(* ===== verification/Races.v ===== *)
(** * An identifier that is lost

    The Branch and Project controllers assign an identifier to an object that has none:
    they test the object of the first read, then read it again and overwrite whatever
    identifier it has by then, with a merge patch that carries no resource version.  An
    identifier that somebody else sets between the two reads is lost: here is such an
    execution, call by call. *)

From S2P Require Import Prelude GoLib KubeTypes Api Interfaces Reference Prog Calls Concurrency Server.
From S2P Require Import Controller ApiServer ProjectController BranchController.
From stdpp Require Import relations.

Import RefInstances.

(** Somebody gives the sample branch, or project, an identifier of theirs. *)
Definition set_by_hand : string := "0badbeef0badbeef0badbeef0badbeef".
Inductive by_hand : world → world → Prop :=
  | branch_by_hand w : by_hand w (put w KBranch (Samples.branch_with set_by_hand))
  | project_by_hand w : by_hand w (put w KProject (Samples.project_with set_by_hand)).

Definition timeline_of (w : world) : option string :=
  (λ b : Branch, brs_TimelineID (br_Spec b)) <$> find_item KBranch (Samples.request "main") (w_items w).
Definition tenant_of (w : world) : option string :=
  (λ p : Project, prs_TenantID (pr_Spec p)) <$> find_item KProject (Samples.request "shop") (w_items w).

(** The two passes, and nothing else. *)
Definition passes (t : thread) : Prop :=
  t = Thread (BranchReconciler.Reconcile "" (Samples.request "main")) ∨
  t = Thread (ProjectReconciler.Reconcile "" (Samples.request "shop")).
Definition nobody (_ _ : world) : Prop := False.

(** An identifier is there, and a pass that is under way replaces it. *)
Definition loses (read_id : world → option string) (w : world) : Prop :=
  ∃ w1 ts w2 ts' id,
    rtc (pool_step world_server passes by_hand) (Pool w []) (Pool w1 ts) ∧ read_id w1 = Some set_by_hand ∧
    rtc (pool_step world_server passes nobody) (Pool w1 ts) (Pool w2 ts') ∧ read_id w2 = Some id ∧ id ≠ set_by_hand.

Lemma loses_after_first {A} (read_id : world → option string) w (p : prog A) f :
  passes (Thread p) → (∀ w, by_hand w (f w)) →
  read_id (f (first_call world_server w p).1) = Some set_by_hand →
  (∃ id, read_id (exec world_server (f (first_call world_server w p).1) (first_call world_server w p).2).1.1 = Some id ∧
     id ≠ set_by_hand) →
  loses read_id w.
Proof.
  intros Hp Hf H1 (id&H2&Hne).
  destruct (pool_exec world_server passes nobody (first_call world_server w p).2
    (f (first_call world_server w p).1) []) as [t Ht].
  do 4 eexists. exists id. split_and!; [|exact H1|exact Ht|exact H2|exact Hne].
  eapply rtc_l; [by apply pool_begin|].
  eapply rtc_r; [exact (pool_thread_call world_server passes by_hand w (Thread p) [] [])|].
  cbn [thread_call]. destruct (first_call world_server w p). apply pool_external, Hf.
Qed.

(** Both controllers lose an identifier that was set by hand while they were about to
    assign one. *)
Theorem identifiers_lost :
  loses timeline_of (put Samples.start KBranch (Samples.branch_with "")) ∧
  loses tenant_of (put Samples.start KProject (Samples.project_with "")).
Proof.
  split.
  - apply (loses_after_first _ _ (BranchReconciler.Reconcile "" (Samples.request "main"))
      (λ w, put w KBranch (Samples.branch_with set_by_hand))); [by left|by constructor|by vm_compute|].
    eexists. split; [vm_compute; reflexivity|done].
  - apply (loses_after_first _ _ (ProjectReconciler.Reconcile "" (Samples.request "shop"))
      (λ w, put w KProject (Samples.project_with set_by_hand))); [by right|by constructor|by vm_compute|].
    eexists. split; [vm_compute; reflexivity|done].
Qed.
(** The code points the guard skips (below 32, or more than the table
    size above 32) leave no trace in the result: deleting them from the
    text changes neither the value of [Width] nor the pen and vertices of
    the loop of [Printf]. *)
Theorem skipped_runes_do_not_matter (scale : F32.t) (text : list rune) :
  fst (Width f scale (kept f text)) = fst (Width f scale text)
  /\ forall x y coords,
      Printf_loop f y scale (kept f text) x coords
      = Printf_loop f y scale text x coords.
Proof.
  split.
  - now rewrite !Width_result, kept_boundary, kept_retained.
  - intros. now rewrite !Printf_loop_spec, kept_boundary, kept_retained.
Qed.

Lemma Width_loop_stdout (scale : F32.t) (text : list rune) :
  forall width stdout,
    snd (Width_loop f scale text width stdout)
    = stdout ++ filter (skip f) (before_boundary f text).
Proof.
  induction text as [| c rest IH]; intros width stdout.
  - cbn. now rewrite app_nil_r.
  - cbn [Width_loop before_boundary].
    destruct (classify f c) as [Hs Hi Hb | ch Hs Hi Hb Hx Hg | Hs Hi Hb Hx];
      rewrite Hs, Hb.
    + rewrite IH. cbn [filter]. rewrite Hs, <- app_assoc. reflexivity.
    + rewrite Hx, IH. cbn [filter]. now rewrite Hs.
    + rewrite Hx. cbn. now rewrite app_nil_r.
Qed.

(** [Width] is not silent: it writes to the standard output one line for
    each code point it skips, in text order, up to the point where it
    returns or panics. *)
Theorem Width_prints_skipped_runes (scale : F32.t) (text : list rune) :
  snd (Width f scale text) = filter (skip f) (before_boundary f text).
Proof.
  unfold Width. destruct text as [| c rest]; [reflexivity|].
  cbn [List.length Nat.eqb]. now rewrite Width_loop_stdout.
Qed.

Lemma SetColor_Width_loop (red green blue alpha scale : F32.t) (text : list rune) :
  forall width stdout,
    Width_loop (SetColor f red green blue alpha) scale text width stdout
    = Width_loop f scale text width stdout.
Proof.
  set (f' := SetColor f red green blue alpha).
  induction text as [| c rest IH]; intros width stdout; [reflexivity|].
  cbn [Width_loop]. change (skip f' c) with (skip f c).
  change (index f' c) with (index f c).
  destruct (skip f c); [apply IH|].
  destruct (index f c); [apply IH | reflexivity].
Qed.

Lemma SetColor_Printf_loop (red green blue alpha y scale : F32.t) (text : list rune) :
  forall x coords,
    Printf_loop (SetColor f red green blue alpha) y scale text x coords
    = Printf_loop f y scale text x coords.
Proof.
  set (f' := SetColor f red green blue alpha).
  induction text as [| c rest IH]; intros x coords; [reflexivity|].
  cbn [Printf_loop]. change (skip f' c) with (skip f c).
  change (index f' c) with (index f c).
  destruct (skip f c); [apply IH|].
  destruct (index f c) as [ch|]; [|reflexivity].
  change (Printf_glyph f' x y scale ch) with (Printf_glyph f x y scale ch).
  destruct (Printf_glyph f x y scale ch). apply IH.
Qed.

(** [SetColor] changes the colour and nothing else: the table, the atlas
    size and the GL names stay, so [Width] and the vertices of [Printf]
    are the same, and the colour [Printf] hands to the shader is the new
    one. *)
Theorem SetColor_changes_only_the_colour (red green blue alpha : F32.t)
    (x y scale : F32.t) (text : list rune) :
  Width (SetColor f red green blue alpha) scale text = Width f scale text
  /\ Printf_loop (SetColor f red green blue alpha) y scale text x []
     = Printf_loop f y scale text x []
  /\ setup_calls (SetColor f red green blue alpha)
     = [ Enable_BLEND; BlendFunc_SRC_ALPHA_ONE_MINUS_SRC_ALPHA;
         UseProgram (program f);
         Uniform4f_textColor (program f) (mkColor red green blue alpha) ]
  /\ forall coords,
      draw_calls (SetColor f red green blue alpha) coords = draw_calls f coords.
Proof.
  repeat split.
  - unfold Width. destruct (List.length text =? 0)%nat; [reflexivity|].
    apply SetColor_Width_loop.
  - apply SetColor_Printf_loop.
Qed.

End LayoutComposition.

(** * Further properties of the atlas builder *)

Section Float32.

Lemma shr_1_nonneg (mrs : shr_record) :
  0 <= shr_m mrs -> 0 <= shr_m (shr_1 mrs).
Proof.
  destruct mrs as [m r0 s0]. destruct m as [| p | p]; cbn; intros H;
    try destruct p; cbn; lia.
Qed.

Lemma iter_shr_1_nonneg (p : positive) :
  forall mrs, 0 <= shr_m mrs -> 0 <= shr_m (iter_pos shr_1 p mrs).
Proof.
  induction p as [p IH | p IH |]; cbn; intros mrs H.
  - apply IH, IH, shr_1_nonneg, H.
  - apply IH, IH, H.
  - apply shr_1_nonneg, H.
Qed.

Lemma shr_fexp_nonneg (m e : Z) (l : location) :
  0 <= m -> 0 <= shr_m (fst (shr_fexp F32.prec F32.emax m e l)).
Proof.
  intros H. unfold shr_fexp, shr.
  assert (H0 : 0 <= shr_m (shr_record_of_loc m l))
    by (destruct l as [| []]; exact H).
  destruct (fexp F32.prec F32.emax (Zdigits2 m + e) - e); cbn [fst]; trivial.
  now apply iter_shr_1_nonneg.
Qed.

Lemma round_nearest_even_nonneg (m : Z) (l : location) :
  0 <= m -> 0 <= round_nearest_even m l.
Proof.
  intros H. unfold round_nearest_even.
  destruct l as [| []]; try destruct (Z.even m); lia.
Qed.

Lemma binary_round_aux_not_nan (sx : bool) (m e : Z) (l : location) :
  0 <= m -> binary_round_aux F32.prec F32.emax sx m e l <> S754_nan.
Proof.
  intros H. unfold binary_round_aux.
  pose proof (shr_fexp_nonneg m e l H) as H1.
  destruct (shr_fexp F32.prec F32.emax m e l) as [mrs' e']. cbn [fst] in H1.
  pose proof (shr_fexp_nonneg _ e' loc_Exact
                (round_nearest_even_nonneg _ (loc_of_shr_record mrs') H1)) as H2.
  destruct (shr_fexp F32.prec F32.emax _ e' loc_Exact) as [mrs'' e''].
  cbn [fst] in H2.
  destruct (shr_m mrs'') as [| q | q]; try discriminate; [| lia].
  destruct (e'' <=? F32.emax - F32.prec); discriminate.
Qed.

(** The conversion of an integer to float32 is never a NaN. *)
Lemma of_int_not_nan (z : Z) : F32.of_int z <> S754_nan.
Proof.
  unfold F32.of_int, binary_normalize.
  destruct z as [| p | p]; [discriminate | |];
    unfold binary_round;
    destruct (shl_align _ _ _) as [mz ez];
    apply binary_round_aux_not_nan; lia.
Qed.

Lemma max_not_negative (acc v : F32.t) :
  not_negative acc -> v <> S754_nan -> not_negative (max acc v).
Proof.
  unfold max, F32.gt, SFltb.
  destruct acc as [[] | [] | | [] ma ea], v as [[] | [] | | [] mv ev];
    cbn; intros Ha Hv; try tauto; try congruence;
    repeat match goal with
           | |- context [match ?c with _ => _ end] => destruct c
           end; cbn; tauto.
Qed.

Lemma to_int_not_negative (v : F32.t) : not_negative v -> 0 <= F32.to_int v.
Proof.
  destruct v as [s | s | | s m e]; unfold not_negative, F32.to_int; try lia.
  destruct s; [tauto|]. intros _.
  destruct (0 <=? e) eqn:E.
  - apply Z.leb_le in E. apply Z.mul_nonneg_nonneg; [lia|].
    now apply Z.pow_nonneg.
  - apply Z.leb_gt in E. apply Z.quot_pos; [lia|].
    apply Z.pow_pos_nonneg; lia.
Qed.

End Float32.

Section Loops.

Variable ttf : TTF.
Variable scale : Z.

Lemma line_height_not_negative (chs : list rune) :
  forall lh0 lh,
    line_height_loop ttf scale chs lh0 = inr lh ->
    not_negative lh0 -> not_negative lh.
Proof.
  induction chs as [| ch rest IH]; intros lh0 lh H H0; cbn in H.
  - now inversion H; subst.
  - destruct (GlyphBounds ttf scale ch) as [[gBnd gAdv]|]; [|discriminate].
    eapply IH; [exact H|].
    apply max_not_negative; [exact H0 | apply of_int_not_nan].
Qed.

Lemma line_height_loop_missing (chs : list rune) (ch : rune) :
  In ch chs -> GlyphBounds ttf scale ch = None ->
  forall lh0,
    line_height_loop ttf scale chs lh0 = inl (Errorf "ttf face glyphBounds error").
Proof.
  intros Hin Hnone.
  induction chs as [| c rest IH]; intros lh0; [contradiction|].
  cbn [line_height_loop].
  destruct (GlyphBounds ttf scale c) as [[gBnd gAdv]|] eqn:E; [|reflexivity].
  destruct Hin as [-> | Hin]; [congruence | now apply IH].
Qed.

Lemma line_height_loop_total (chs : list rune) :
  all_bounded ttf scale chs = true ->
  forall lh0, exists lh, line_height_loop ttf scale chs lh0 = inr lh.
Proof.
  unfold all_bounded.
  induction chs as [| c rest IH]; intros Hb lh0; cbn [line_height_loop].
  - now exists lh0.
  - cbn [forallb] in Hb. apply andb_true_iff in Hb as [Hc Hrest].
    destruct (GlyphBounds ttf scale c) as [[gBnd gAdv]|]; [|discriminate].
    now apply IH.
Qed.

Variables atlasW lineHeight : F32.t.

Lemma glyph_loop_total (chs : list rune) :
  all_bounded ttf scale chs = true ->
  (forall d, DrawString ttf scale d = None) ->
  forall x y acc rgba,
  exists table rgba',
    glyph_loop ttf scale atlasW lineHeight chs x y acc rgba = (inr table, rgba').
Proof.
  unfold all_bounded. intros Hb Hd.
  induction chs as [| c rest IH]; intros x y acc rgba; cbn [glyph_loop].
  - now exists acc, rgba.
  - cbn [forallb] in Hb. apply andb_true_iff in Hb as [Hc Hrest].
    destruct (GlyphBounds ttf scale c) as [[gBnd gAdv]|]; [|discriminate].
    destruct (glyph_cell ttf scale gBnd) as [[gB gw] gh].
    destruct (next_cursor atlasW lineHeight x y gw) as [x' y'].
    rewrite Hd. now apply IH.
Qed.

(** The second loop and the image: one draw per appended entry, in the
    order of the code points, clipped to the entry's cell, and none of
    them failed. *)
Lemma glyph_loop_draws (chs : list rune) :
  forall x y acc rgba table rgba',
    glyph_loop ttf scale atlasW lineHeight chs x y acc rgba = (inr table, rgba') ->
    exists cells draws,
      table = acc ++ cells /\ rgba' = rgba ++ draws
      /\ map d_ch draws = chs
      /\ Forall2 draw_of_cell draws cells
      /\ Forall (fun d => DrawString ttf scale d = None) draws.
Proof.
  induction chs as [| ch rest IH]; intros x y acc rgba table rgba' H.
  - cbn in H. inversion H; subst. exists [], [].
    rewrite !app_nil_r. repeat split; constructor.
  - cbn [glyph_loop] in H.
    destruct (GlyphBounds ttf scale ch) as [[gBnd gAdv]|]; [|discriminate].
    destruct (glyph_cell ttf scale gBnd) as [[gB gw] gh].
    destruct (next_cursor atlasW lineHeight x y gw) as [x' y'].
    set (c := character.mk x y gw gh gAdv _ _) in H.
    set (d := mkDraw ch _ _) in H.
    destruct (DrawString ttf scale d) eqn:ED; [discriminate|].
    apply IH in H as (cells & draws & -> & -> & Hch & HF & HD).
    exists (c :: cells), (d :: draws). rewrite <- !app_assoc.
    split; [reflexivity|]. split; [reflexivity|].
    split; [cbn; now rewrite Hch|].
    split; constructor; trivial.
    split; [reflexivity | cbn; lia].
Qed.

End Loops.

Lemma wrap32_succ (z : Z) : wrap32 (wrap32 z + 1) = wrap32 (z + 1).
Proof.
  unfold wrap32.
  replace ((z + 2 ^ 31) mod 2 ^ 32 - 2 ^ 31 + 1 + 2 ^ 31)
    with ((z + 2 ^ 31) mod 2 ^ 32 + 1) by lia.
  rewrite Zplus_mod_idemp_l.
  replace (z + 2 ^ 31 + 1) with (z + 1 + 2 ^ 31) by lia. reflexivity.
Qed.
(** * Real-time Lyra streaming pipeline: receiver, sender and loopback demo

    A shallow embedding of the three command line programs under
    [lyra/cli_example/]: [realtime_receiver.cc], [realtime_sender.cc] and
    [realtime_demo.cc].

    - [std::queue<T>] is a [list T] whose head is the front of the queue.
    - [int16_t] samples are [Z], [uint8_t] bytes are [Byte.byte].
    - An output buffer handed over by PortAudio is a [list Z] written by
      index; a write at index [i] is stdpp's [<[i:=v]>].  The C++ code
      writes positions [0 .. frameCount-1] of a buffer PortAudio sized for
      [frameCount] frames, so theorems about buffers assume
      [frameCount <= length out], outside of which C++ has no defined
      behaviour.
    - The Lyra codec and PortAudio are external libraries.  The codec is an
      interface (a type class of state-passing operations); PortAudio and
      socket calls are events of a trace and their results are inputs. *)

From Stdlib Require Import ZArith String.
From Stdlib.Strings Require Import Byte.
From stdpp Require Import base list.

Open Scope Z_scope.

(** ** [std::queue] *)

Module StdQueue.
Section queue.
Context {T : Type}.

(** [q.push(x)] *)
Definition push (x : T) (q : list T) : list T := q ++ [x].

(** [q.empty()] *)
Definition empty (q : list T) : bool :=
  match q with
  | [] => true
  | _ :: _ => false
  end.

(** [q.front()]; the standard leaves it undefined on an empty queue, the
    sources call it only under [!q.empty()]. *)
Definition front (q : list T) : option T := head q.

• • • • •

**Work instructions**
Retype exactly the lines from the one containing "Definition push (x" through the last line of the records above, including both.

**Answer box**
Definition push (x : T) (q : list T) : list T := q ++ [x].

(** [q.empty()] *)
Definition empty (q : list T) : bool :=
  match q with
  | [] => true
  | _ :: _ => false
  end.

(** [q.front()]; the standard leaves it undefined on an empty queue, the
    sources call it only under [!q.empty()]. *)
Definition front (q : list T) : option T := head q.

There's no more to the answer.